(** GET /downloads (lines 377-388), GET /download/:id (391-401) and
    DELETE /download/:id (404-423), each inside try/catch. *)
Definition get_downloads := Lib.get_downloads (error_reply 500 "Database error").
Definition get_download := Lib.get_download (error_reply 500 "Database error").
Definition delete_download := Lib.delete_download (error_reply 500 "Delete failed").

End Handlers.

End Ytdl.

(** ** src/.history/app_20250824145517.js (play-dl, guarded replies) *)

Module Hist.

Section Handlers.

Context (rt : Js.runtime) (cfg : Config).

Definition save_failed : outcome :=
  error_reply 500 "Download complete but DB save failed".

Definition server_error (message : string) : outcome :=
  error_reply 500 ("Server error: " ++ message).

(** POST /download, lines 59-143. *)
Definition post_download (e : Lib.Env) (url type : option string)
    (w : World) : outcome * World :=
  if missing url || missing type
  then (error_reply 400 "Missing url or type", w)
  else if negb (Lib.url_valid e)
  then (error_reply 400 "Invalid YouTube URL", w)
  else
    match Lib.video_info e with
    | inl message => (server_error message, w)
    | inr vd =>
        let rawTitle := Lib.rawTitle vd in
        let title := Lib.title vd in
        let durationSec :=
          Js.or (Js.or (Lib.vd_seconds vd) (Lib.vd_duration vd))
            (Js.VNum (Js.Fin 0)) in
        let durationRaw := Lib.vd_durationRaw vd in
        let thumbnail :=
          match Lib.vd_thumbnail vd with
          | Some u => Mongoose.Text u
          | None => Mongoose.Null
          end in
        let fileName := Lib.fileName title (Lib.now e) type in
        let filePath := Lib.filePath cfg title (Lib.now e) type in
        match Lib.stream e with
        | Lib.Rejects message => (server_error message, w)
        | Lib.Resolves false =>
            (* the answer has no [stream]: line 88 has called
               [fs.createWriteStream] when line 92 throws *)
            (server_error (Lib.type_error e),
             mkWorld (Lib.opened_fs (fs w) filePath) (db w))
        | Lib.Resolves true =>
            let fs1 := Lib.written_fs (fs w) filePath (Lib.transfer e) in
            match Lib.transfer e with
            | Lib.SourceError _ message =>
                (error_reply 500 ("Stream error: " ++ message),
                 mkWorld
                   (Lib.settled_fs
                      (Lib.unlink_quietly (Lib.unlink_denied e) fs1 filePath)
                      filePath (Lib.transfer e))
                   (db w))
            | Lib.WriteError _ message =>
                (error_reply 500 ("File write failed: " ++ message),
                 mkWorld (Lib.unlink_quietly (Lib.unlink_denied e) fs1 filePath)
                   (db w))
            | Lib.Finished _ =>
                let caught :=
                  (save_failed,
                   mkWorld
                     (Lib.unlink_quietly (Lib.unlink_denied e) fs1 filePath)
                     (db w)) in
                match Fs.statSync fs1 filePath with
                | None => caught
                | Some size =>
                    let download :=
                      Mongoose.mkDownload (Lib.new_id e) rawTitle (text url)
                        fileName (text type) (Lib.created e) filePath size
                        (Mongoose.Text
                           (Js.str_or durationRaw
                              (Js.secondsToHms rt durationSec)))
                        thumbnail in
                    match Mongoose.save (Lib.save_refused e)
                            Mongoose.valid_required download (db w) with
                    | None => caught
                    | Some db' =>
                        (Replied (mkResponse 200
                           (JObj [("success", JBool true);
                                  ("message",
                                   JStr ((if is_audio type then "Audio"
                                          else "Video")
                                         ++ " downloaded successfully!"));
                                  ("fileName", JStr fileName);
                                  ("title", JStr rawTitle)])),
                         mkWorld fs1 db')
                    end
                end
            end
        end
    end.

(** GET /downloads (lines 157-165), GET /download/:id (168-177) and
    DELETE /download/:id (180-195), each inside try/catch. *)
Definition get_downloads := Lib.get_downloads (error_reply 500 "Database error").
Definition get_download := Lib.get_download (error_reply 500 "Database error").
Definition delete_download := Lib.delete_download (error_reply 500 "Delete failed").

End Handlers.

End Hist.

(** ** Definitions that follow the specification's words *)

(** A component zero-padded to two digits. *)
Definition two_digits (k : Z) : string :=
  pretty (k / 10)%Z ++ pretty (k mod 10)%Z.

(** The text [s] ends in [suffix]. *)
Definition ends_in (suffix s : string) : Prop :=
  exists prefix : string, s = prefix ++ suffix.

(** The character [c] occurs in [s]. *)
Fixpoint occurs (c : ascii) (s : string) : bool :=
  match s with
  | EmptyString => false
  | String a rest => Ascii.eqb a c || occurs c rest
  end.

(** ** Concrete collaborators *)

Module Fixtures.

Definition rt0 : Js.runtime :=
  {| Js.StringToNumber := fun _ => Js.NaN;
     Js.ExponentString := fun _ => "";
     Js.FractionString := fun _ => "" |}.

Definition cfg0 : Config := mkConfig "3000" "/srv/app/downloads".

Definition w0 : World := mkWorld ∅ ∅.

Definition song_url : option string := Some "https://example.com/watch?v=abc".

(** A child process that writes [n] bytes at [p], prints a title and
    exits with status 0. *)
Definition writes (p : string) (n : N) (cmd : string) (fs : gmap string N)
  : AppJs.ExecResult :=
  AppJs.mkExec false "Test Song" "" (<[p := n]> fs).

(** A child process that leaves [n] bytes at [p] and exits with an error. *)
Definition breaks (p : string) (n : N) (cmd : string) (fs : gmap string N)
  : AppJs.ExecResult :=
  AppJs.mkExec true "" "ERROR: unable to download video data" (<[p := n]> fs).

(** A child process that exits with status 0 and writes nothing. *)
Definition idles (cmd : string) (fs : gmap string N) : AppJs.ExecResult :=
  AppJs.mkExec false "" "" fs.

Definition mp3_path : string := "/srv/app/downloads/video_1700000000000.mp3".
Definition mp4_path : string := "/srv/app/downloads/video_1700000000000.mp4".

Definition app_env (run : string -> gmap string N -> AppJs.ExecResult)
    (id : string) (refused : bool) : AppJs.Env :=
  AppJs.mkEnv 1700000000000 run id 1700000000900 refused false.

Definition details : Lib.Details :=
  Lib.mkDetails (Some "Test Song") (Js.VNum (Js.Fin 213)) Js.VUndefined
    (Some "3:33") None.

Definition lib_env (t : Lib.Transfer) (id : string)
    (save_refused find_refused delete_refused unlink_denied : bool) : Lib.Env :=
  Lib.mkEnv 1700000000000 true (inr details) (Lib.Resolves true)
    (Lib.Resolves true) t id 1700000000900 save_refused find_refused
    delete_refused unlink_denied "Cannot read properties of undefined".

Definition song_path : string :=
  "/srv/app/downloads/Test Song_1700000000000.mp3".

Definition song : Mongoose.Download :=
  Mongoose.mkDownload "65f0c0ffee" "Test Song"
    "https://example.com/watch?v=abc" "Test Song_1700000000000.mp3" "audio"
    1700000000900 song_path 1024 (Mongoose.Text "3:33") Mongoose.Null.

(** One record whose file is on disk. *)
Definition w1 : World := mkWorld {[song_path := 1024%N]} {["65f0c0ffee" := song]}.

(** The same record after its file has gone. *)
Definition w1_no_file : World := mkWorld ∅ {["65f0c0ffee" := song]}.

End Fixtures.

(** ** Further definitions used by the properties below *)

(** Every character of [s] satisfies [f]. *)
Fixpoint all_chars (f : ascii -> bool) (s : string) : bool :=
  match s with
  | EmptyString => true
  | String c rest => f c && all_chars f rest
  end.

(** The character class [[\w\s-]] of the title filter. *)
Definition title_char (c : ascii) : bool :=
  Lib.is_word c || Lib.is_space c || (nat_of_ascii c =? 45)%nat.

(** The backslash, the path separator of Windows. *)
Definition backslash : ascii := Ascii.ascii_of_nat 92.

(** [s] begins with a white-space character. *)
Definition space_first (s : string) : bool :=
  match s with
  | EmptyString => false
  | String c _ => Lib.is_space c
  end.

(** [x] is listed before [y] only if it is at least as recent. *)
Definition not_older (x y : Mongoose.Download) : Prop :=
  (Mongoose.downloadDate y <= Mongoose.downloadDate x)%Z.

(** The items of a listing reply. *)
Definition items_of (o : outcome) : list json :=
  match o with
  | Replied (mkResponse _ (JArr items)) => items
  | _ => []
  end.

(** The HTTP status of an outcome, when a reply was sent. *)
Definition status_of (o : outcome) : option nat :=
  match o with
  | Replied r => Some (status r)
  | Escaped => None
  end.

-*-*-

● What you should do: Could you repeat exactly the lines above from the line with "(Js.str_or durationRaw" up to and including the line with "(** The character [c] occurs in [s]. *)", and only those?

● Written solution:
                           (Js.str_or durationRaw
                              (Js.secondsToHms rt durationSec)))
                        thumbnail in
                    match Mongoose.save (Lib.save_refused e)
                            Mongoose.valid_required download (db w) with
                    | None => caught
                    | Some db' =>
                        (Replied (mkResponse 200
                           (JObj [("success", JBool true);
                                  ("message",
                                   JStr ((if is_audio type then "Audio"
                                          else "Video")
                                         ++ " downloaded successfully!"));
                                  ("fileName", JStr fileName);
                                  ("title", JStr rawTitle)])),
                         mkWorld fs1 db')
                    end
                end
            end
        end
    end.

(** GET /downloads (lines 157-165), GET /download/:id (168-177) and
    DELETE /download/:id (180-195), each inside try/catch. *)
Definition get_downloads := Lib.get_downloads (error_reply 500 "Database error").
Definition get_download := Lib.get_download (error_reply 500 "Database error").
Definition delete_download := Lib.delete_download (error_reply 500 "Delete failed").

End Handlers.

End Hist.

(** ** Definitions that follow the specification's words *)

(** A component zero-padded to two digits. *)
Definition two_digits (k : Z) : string :=
  pretty (k / 10)%Z ++ pretty (k mod 10)%Z.

(** The text [s] ends in [suffix]. *)
Definition ends_in (suffix s : string) : Prop :=
  exists prefix : string, s = prefix ++ suffix.

(** The character [c] occurs in [s]. *)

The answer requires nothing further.